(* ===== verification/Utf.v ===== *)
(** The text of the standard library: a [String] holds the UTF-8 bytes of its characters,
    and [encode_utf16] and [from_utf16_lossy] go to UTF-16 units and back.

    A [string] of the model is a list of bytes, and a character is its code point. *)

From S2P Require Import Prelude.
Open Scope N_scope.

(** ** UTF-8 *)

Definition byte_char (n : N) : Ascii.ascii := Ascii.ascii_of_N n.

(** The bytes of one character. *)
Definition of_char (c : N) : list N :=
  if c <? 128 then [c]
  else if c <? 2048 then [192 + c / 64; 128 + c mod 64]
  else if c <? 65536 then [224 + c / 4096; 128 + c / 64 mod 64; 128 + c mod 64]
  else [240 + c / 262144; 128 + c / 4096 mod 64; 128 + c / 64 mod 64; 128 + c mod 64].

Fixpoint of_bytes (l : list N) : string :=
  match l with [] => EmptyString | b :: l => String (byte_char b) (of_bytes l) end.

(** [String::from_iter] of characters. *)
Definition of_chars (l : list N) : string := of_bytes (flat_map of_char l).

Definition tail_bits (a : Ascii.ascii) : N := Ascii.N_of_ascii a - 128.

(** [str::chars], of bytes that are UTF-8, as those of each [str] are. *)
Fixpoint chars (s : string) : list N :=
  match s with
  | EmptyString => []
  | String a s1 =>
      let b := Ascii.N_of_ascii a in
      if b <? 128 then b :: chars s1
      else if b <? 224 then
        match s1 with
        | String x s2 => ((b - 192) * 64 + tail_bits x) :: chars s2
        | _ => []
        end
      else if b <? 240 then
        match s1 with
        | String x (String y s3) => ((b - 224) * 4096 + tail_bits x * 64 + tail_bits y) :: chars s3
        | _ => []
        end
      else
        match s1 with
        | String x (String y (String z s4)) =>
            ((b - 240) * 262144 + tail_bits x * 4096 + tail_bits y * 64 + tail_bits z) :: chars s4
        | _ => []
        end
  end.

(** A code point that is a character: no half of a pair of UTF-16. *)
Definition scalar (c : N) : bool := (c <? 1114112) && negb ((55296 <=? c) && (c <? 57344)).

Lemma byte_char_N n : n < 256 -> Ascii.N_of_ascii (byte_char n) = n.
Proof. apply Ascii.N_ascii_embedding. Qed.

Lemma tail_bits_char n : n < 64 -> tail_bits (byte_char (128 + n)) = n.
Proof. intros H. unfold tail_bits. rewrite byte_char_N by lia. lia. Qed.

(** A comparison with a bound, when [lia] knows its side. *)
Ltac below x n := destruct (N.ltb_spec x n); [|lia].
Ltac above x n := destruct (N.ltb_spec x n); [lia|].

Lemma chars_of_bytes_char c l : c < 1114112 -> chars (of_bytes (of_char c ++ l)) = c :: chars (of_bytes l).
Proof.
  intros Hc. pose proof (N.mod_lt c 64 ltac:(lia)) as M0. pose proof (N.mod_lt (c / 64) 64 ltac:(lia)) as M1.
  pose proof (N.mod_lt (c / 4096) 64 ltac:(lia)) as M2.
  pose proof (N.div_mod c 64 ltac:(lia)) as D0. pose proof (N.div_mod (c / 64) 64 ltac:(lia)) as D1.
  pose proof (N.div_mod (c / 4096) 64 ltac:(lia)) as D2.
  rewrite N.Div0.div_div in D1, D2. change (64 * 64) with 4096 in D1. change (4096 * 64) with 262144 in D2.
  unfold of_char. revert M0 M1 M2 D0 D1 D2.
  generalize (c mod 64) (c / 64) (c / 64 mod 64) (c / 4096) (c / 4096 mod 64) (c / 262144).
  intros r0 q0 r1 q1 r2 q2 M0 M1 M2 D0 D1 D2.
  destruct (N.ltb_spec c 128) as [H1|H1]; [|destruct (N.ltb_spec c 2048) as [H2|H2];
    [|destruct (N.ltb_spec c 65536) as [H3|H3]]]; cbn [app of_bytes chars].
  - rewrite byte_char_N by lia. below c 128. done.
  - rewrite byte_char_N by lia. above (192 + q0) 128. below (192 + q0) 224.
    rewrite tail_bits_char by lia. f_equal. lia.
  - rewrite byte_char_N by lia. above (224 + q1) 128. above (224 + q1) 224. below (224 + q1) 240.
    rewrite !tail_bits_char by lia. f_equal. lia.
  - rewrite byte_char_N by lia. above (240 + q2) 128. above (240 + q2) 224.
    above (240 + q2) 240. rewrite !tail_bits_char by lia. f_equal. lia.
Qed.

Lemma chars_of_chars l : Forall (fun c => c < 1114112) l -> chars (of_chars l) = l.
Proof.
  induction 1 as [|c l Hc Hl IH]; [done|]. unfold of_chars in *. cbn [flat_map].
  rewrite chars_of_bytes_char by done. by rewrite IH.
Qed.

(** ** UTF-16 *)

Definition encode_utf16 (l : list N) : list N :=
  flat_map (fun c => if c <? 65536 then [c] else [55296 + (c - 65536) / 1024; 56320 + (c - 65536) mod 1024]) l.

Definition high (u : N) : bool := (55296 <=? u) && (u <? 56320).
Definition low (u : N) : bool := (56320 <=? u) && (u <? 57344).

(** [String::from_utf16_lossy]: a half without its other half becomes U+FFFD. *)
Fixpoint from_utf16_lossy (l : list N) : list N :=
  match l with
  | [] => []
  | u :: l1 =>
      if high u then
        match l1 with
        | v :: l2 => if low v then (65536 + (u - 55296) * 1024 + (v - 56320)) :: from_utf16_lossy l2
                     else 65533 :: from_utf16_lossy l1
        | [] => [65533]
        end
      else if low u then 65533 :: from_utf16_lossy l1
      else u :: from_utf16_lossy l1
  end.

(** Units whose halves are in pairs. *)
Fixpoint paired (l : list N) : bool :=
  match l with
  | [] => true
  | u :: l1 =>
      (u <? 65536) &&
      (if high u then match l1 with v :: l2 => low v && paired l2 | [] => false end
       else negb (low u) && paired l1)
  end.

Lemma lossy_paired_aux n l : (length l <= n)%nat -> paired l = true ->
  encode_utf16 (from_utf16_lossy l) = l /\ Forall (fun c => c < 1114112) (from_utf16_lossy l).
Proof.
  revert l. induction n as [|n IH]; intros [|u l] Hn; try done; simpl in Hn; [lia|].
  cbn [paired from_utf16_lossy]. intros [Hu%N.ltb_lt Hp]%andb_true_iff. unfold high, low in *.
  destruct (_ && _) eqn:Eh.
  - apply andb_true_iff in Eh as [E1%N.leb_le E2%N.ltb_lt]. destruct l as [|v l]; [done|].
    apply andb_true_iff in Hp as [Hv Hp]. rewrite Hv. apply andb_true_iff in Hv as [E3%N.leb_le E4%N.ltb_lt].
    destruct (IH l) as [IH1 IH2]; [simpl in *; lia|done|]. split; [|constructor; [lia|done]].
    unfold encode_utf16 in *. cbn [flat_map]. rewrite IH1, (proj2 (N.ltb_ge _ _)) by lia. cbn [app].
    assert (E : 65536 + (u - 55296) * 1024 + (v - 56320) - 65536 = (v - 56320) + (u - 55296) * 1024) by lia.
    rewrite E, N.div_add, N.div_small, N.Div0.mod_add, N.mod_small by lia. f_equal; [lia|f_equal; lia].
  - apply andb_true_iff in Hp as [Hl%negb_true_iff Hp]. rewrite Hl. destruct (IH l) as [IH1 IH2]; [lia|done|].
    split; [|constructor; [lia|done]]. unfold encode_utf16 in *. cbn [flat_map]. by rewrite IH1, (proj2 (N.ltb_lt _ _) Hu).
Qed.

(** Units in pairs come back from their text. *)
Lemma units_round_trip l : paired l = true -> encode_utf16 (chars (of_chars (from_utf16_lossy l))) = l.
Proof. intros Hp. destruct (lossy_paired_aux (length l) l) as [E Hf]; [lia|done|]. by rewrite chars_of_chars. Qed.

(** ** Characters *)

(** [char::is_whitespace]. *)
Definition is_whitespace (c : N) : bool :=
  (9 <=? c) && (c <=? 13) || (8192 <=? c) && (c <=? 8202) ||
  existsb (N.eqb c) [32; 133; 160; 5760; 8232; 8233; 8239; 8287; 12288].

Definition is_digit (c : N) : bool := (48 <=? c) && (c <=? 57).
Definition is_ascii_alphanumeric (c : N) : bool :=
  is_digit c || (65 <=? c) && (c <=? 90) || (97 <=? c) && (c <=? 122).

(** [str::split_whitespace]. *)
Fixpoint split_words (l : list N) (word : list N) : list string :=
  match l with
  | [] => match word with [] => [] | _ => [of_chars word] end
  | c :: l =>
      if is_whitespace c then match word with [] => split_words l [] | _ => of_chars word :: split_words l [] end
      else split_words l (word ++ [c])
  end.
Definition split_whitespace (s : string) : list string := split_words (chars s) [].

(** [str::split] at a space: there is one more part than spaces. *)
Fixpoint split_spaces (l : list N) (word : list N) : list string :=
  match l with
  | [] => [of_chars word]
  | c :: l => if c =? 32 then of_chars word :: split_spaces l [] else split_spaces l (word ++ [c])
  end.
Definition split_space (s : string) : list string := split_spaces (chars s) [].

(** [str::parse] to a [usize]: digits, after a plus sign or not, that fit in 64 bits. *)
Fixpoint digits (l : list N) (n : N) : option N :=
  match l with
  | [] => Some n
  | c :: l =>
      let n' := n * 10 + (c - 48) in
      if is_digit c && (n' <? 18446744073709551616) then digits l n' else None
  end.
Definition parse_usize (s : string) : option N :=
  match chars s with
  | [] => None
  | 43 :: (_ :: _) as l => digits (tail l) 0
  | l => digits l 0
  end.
* * * * *
The task:
Could you write out, exactly as they stand, only the lines above that begin at the line with "(** A code point" and stop after the line with "pose proof (N.mod_lt (c / 4096)"?

Response area:
(** A code point that is a character: no half of a pair of UTF-16. *)
Definition scalar (c : N) : bool := (c <? 1114112) && negb ((55296 <=? c) && (c <? 57344)).

Lemma byte_char_N n : n < 256 -> Ascii.N_of_ascii (byte_char n) = n.
Proof. apply Ascii.N_ascii_embedding. Qed.

Lemma tail_bits_char n : n < 64 -> tail_bits (byte_char (128 + n)) = n.
Proof. intros H. unfold tail_bits. rewrite byte_char_N by lia. lia. Qed.

(** A comparison with a bound, when [lia] knows its side. *)
Ltac below x n := destruct (N.ltb_spec x n); [|lia].
Ltac above x n := destruct (N.ltb_spec x n); [lia|].

Lemma chars_of_bytes_char c l : c < 1114112 -> chars (of_bytes (of_char c ++ l)) = c :: chars (of_bytes l).
Proof.
  intros Hc. pose proof (N.mod_lt c 64 ltac:(lia)) as M0. pose proof (N.mod_lt (c / 64) 64 ltac:(lia)) as M1.
  pose proof (N.mod_lt (c / 4096) 64 ltac:(lia)) as M2.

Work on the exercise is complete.